Here is a photo of Ernest Hemingway at about the same age looking like a girl. People are always blaming any issues Hemingway had with masculinity on this photo. But I’m telling you—it was normal for the period.
And take a look at the twins in this photo in their ruffled dresses and high-button shoes. On the back of this cabinet photo is written the following: ”Left - Louise Bertha Inez Forte, right, Louis Bertrand Forte, born June 13th, 1893 at two p.m. in West Newton. Louis was born five minute after Louise.”
(Because so very many boys in antique photos are assumed to be girls, let me give you a vintage photo expert’s hint: when the babies had enough hair to part, the girls’ hair was always parted in the center and the boys on the side. Other clues that the tot in your daguerreotype is a boy: if he’s wearing a plaid sash and/or holding a riding crop.)
As you can see from the photos above, parents in the olden days did not get worked up about “non-stereotypical gender behavior” and they did not decide that a boy in hair bows and ruffles was fated to grow up gay. (The most shocking example of anticipating gender choices given in the New York Times' piece is the following paragraph: “Diane Ehrensaft, a therapist in Oakland, Calif., said that a parent might say to her, "I know my child is transgender and I’m ready to go with hormone blockers.’ Her sensible response: “Whoa, not so fast!”')
Some children will grow up to be gay and some will decide they are transgender, and parents are to be applauded for accepting and supporting those statements, but no decisions should be made by anyone about behavior of children younger than puberty. Everyone experiments with gender roles and changes often. I smile when I see tabloid headlines like, “Angelina is raising Shiloh to be a Boy!”
Angelina Jolie is just wisely allowing Shiloh to dress the way she likes. She’s five. I can’t help thinking of a friend whose granddaughter, at the age of three, went through a “Goth” phase. She would wear no dresses and no colors—only black. Nobody gave her any grief about it, and now she’s decided to wear frilly dresses as well as black overalls. I understand perfectly why Shiloh wants to look and act like a boy: her two oldest siblings are boys and to her they’re cool and she wants to be like them.
While I don’t encourage anyone to decide their child’s gender orientation when they’re still children, let me tell you about the Zapotec Indians on the Isthmus of Tehuantopec in Mexico.
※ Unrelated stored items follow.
(** A same-padded layer gives a sample the shape Keras infers for it. *)
Lemma apply_layer_shaped l p h w c s' (x : image T) :
  same_padded l = true ->
  compute_output_shape l [h; w; c]%nat = Ok s' ->
  shaped h w c x ->
  exists h' w' c', s' = [h'; w'; c']%nat /\ shaped h' w' c' (apply_layer l p x).
Proof.
  intros Hpad Hs Hx.
  destruct l as [f [kh kw] a pad|[ph pw] pad|[sh sw]]; simpl in *.
  - destruct pad; [|discriminate]. simpl in Hs. injection Hs as <-.
    do 3 eexists. split; [reflexivity|]. eapply conv2d_shaped; eassumption.
  - destruct pad; [|discriminate]. simpl in Hs. injection Hs as <-.
    do 3 eexists. split; [reflexivity|]. eapply max_pooling2d_shaped; eassumption.
  - injection Hs as <-.
    do 3 eexists. split; [reflexivity|]. now apply up_sampling2d_shaped.
Qed.

Lemma run_layers_shaped ls : forall k W h w c s' (x : image T),
  forallb same_padded ls = true ->
  infer_shape ls [h; w; c]%nat = Ok s' ->
  shaped h w c x ->
  exists h' w' c', s' = [h'; w'; c']%nat /\ shaped h' w' c' (run_layers ls k W x).
Proof.
  induction ls as [|l ls IH]; intros k W h w c s' x Hpad Hs Hx;
    cbn [infer_shape run_layers forallb] in *.
  - injection Hs as <-. now exists h, w, c.
  - apply andb_true_iff in Hpad as [Hl Hpad].
    destruct (compute_output_shape l [h; w; c]%nat) as [s1|e] eqn:Hs1;
      cbn [rbind] in Hs; [|discriminate].
    destruct (apply_layer_shaped l (W k) h w c s1 x Hl Hs1 Hx) as (h1 & w1 & c1 & -> & Hx1).
    exact (IH (S k) W h1 w1 c1 s' _ Hpad Hs Hx1).
Qed.

Lemma run_layers_app ls1 : forall ls2 k W x,
  run_layers (ls1 ++ ls2) k W x =
  run_layers ls2 (k + length ls1) W (run_layers ls1 k W x).
Proof.
  induction ls1 as [|l ls1 IH]; intros ls2 k W x; simpl.
  - now rewrite Nat.add_0_r.
  - rewrite IH. f_equal. lia.
Qed.

(** Every element a sigmoid convolution puts out is a value of the
    sigmoid. *)
Lemma conv2d_sigmoid_values (P : T -> Prop) f kh kw pad p x :
  (forall v, P (nsigmoid v)) ->
  all_pixels P (conv2d f kh kw sigmoid pad p x).
Proof.
  intros HP. unfold all_pixels, conv2d.
  apply Forall_forall. intros row Hrow. apply in_map_iff in Hrow as (i & <- & _).
  apply Forall_forall. intros px Hpx. apply in_map_iff in Hpx as (j & <- & _).
  apply Forall_forall. intros v Hv. apply in_map_iff in Hv as (k & <- & _).
  apply HP.
Qed.
End Shapes.

Lemma build_autoencoder_ok : build_autoencoder = Ok autoencoder.
Proof. reflexivity. Qed.

(** ** The sigmoid kernel of the examples *)

Lemma SFadd_number_finite p emx a b :
  is_nan a = false -> is_finite b = true -> is_nan (SFadd p emx a b) = false.
Proof.
  destruct a as [sa|sa| |sa ma ea], b as [sb|sb| |sb mb eb]; simpl; intros;
    try discriminate; try reflexivity.
  - destruct sa, sb; reflexivity.
  - apply binary_normalize_not_nan.
Qed.

(** Clipping to [0, 1] in [float32] puts every number between 0 and 1. *)
Lemma npy_clip_in_unit32 s :
  is_nan s = false -> in_unit float32 (npy_clip s fzero (fone float32)) = true.
Proof.
  destruct s as [sg|sg| |sg m e]; intros Hn; try discriminate.
  - destruct sg; reflexivity.
  - destruct sg; reflexivity.
  - destruct sg; [reflexivity|].
    rewrite npy_clip_positive.
    destruct (SFltb (S754_finite false m e) (fone float32)) eqn:Hlt; [|reflexivity].
    unfold in_unit. change (SFleb fzero (S754_finite false m e)) with true.
    unfold SFltb in Hlt. unfold SFleb.
    destruct (SFcompare (S754_finite false m e) (fone float32)) as [[ | | ]|];
      try discriminate; reflexivity.
Qed.

(** [hard_sigmoid] does what a sigmoid kernel does. *)
Lemma hard_sigmoid_laws : SigmoidLaws hard_sigmoid_kernel.
Proof.
  split; intros x Hx; unfold sigmoid32, hard_sigmoid_kernel, hard_sigmoid.
  - destruct x; try discriminate. reflexivity.
  - apply npy_clip_in_unit32. unfold fadd, fmul.
    apply SFadd_number_finite; [|reflexivity].
    change (cast float32 (pyfloat 3602879701896397 (-54)))
      with (S754_finite false 13421773 (-26)).
    now apply SFmul_finite_not_nan.
Qed.

(** Every element the model puts out is a value of the sigmoid kernel:
    NaN, or a number between 0 and 1. *)
Lemma sigmoid_layer_values {K : SigmoidKernel} (L : SigmoidLaws K)
    (W : weights spec_float) (x : image spec_float) :
  all_pixels (fun v => is_nan v = true \/ in_unit float32 v = true)
             (run_layers (layers autoencoder) 0 W x).
Proof.
  change (layers autoencoder)
    with (firstn 8 (layers autoencoder) ++ [Conv2D 1 (3, 3)%nat sigmoid same]).
  rewrite run_layers_app. cbn [run_layers apply_layer].
  apply conv2d_sigmoid_values. intros v. cbn [nsigmoid float32_kernels].
  destruct (is_nan v) eqn:Hv.
  - left. now apply sigmoid32_nan.
  - right. now apply sigmoid32_unit.
Qed.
Theirs is a matriarchal society where the women handle the money and pretty much call the shots, while the men busy themselves hunting prey like iguanas.
Most Zapotec families hope to have a gay son who can provide help and support
the parents.
These boys are selected (or identified) when they’re young and trained in “female” arts like embroidery, music, hair-dressing, cooking—you get the idea.
Many of these “Muxes” as they are called, dress as women throughout their lives, others dress as men, and they all are honored by the church with a special mass and fiesta (with dancing and parades) in November on the feast day of San Vincente Ferrer.
If you want to read an article about them written for Travel and Leisure by daughter Eleni Gage, click here.
As I said, I’m against making gender-decisions about one’s children at an early age, but it seems to work for the Muxes. But for young parents in the United States, determined to protect their children from ostracism and bullying before they enter kindergarten, I think we should all step back and relax and wait to see what gender decisions the children make for themselves when they are old enough to decide their future.